*** Information given

(* ===== verification/Services.v ===== *)
(** * Background services ([src/node/services.rs])

    The tasks of a running node: the importer of announced blocks, the miner's
    loop, the dialling supervisor, and the outbound session with its height
    polls, catch-ups and keep-alives.  Each definition is one turn of a task's
    loop, or one of the functions it calls; the timers between turns and the
    spawning of tasks are outside the model. *)
From S2P Require Import Prelude Crypto Constants Transaction Block Genesis VisionX VisionXMiner Sled ChainState Job Reorg Accept Manager Admission Pool Net Protocol Peers Sessions Recovery World Connection Sync.

Section services.
Context {C : Crypto} {TC : TxCodec} {SL : Sled} {SC : StoreCodec}.
Context (params : VisionXParams) (clock : nat → Z) (instant : nat → Z).

(** [pending_reorg_recovery.take()] and the requeueing of what it displaced. *)
Definition take_recovery (s : Shared) : Shared :=
  let recovery := pending_reorg_recovery (sh_chain s) in
  let s := set_node (set_chain (set_pending None (sh_chain s)) (sh_node s)) s in
  match recovery with
  | Some recovery => set_pool (requeue_after_reorg (sh_chain s) (sh_pool s) recovery).1 s
  | None => s
  end.
Definition announce (block : Block) (exclude_peer : option string) (s : Shared) : Shared :=
  set_registry (announce_block (sh_registry s) block exclude_peer).1 s.

(** ** Importing announced blocks *)

(** The lock section around [apply_block]. *)
Definition import_announced (block : Block) (peer_addr : string) : act AcceptResult :=
  locked (λ s,
    '(n, result) ← apply_block params clock (sh_node s) block (Some peer_addr);
    let s := set_node n s in
    let s := match result with
             | CanonExtension _ =>
                 let s := set_node (set_chain (refresh_cached_state_root_from_tip (sh_chain s)) (sh_node s)) s in
                 let s := set_pool (remove_confirmed (sh_pool s) (map canonical_tx_id (b_txs block))) s in
                 take_recovery s
             | _ => s
             end in
    Done (s, result)).
(** One turn of [import_announced_blocks]: a queued block, imported. *)
Definition import_announced_block (b : InboundBlock) : act () :=
  let block := ib_block b in
  result ← import_announced block (ib_peer_addr b);
  match result with
  | CanonExtension _ =>
      summary ← local_summary;
      _ ← update_shared (λ s, set_recovery (clear_if_local_satisfies_claim summary (sh_recovery s)).1 s);
      _ ← update_shared (λ s, set_miner (clear_job <$> sh_miner s) s);
      update_shared (announce block (Some (ib_peer_addr b)))
  | _ => mret ()
  end.
Definition pop_inbound (s : Shared) : Shared * option InboundBlock :=
  match sh_inbound s with
  | Some (b :: q) => (set_inbound (Some q) s, Some b)
  | _ => (s, None)
  end.
Definition import_announced_blocks : act () :=
  next ← locked (λ s, Done (pop_inbound s));
  match next with Some b => import_announced_block b | None => mret () end.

******

Directions for this task — Show the lines from the data above that contain the string "mret".

Result for this task —
  | _ => mret ()
  match next with Some b => import_announced_block b | None => mret () end.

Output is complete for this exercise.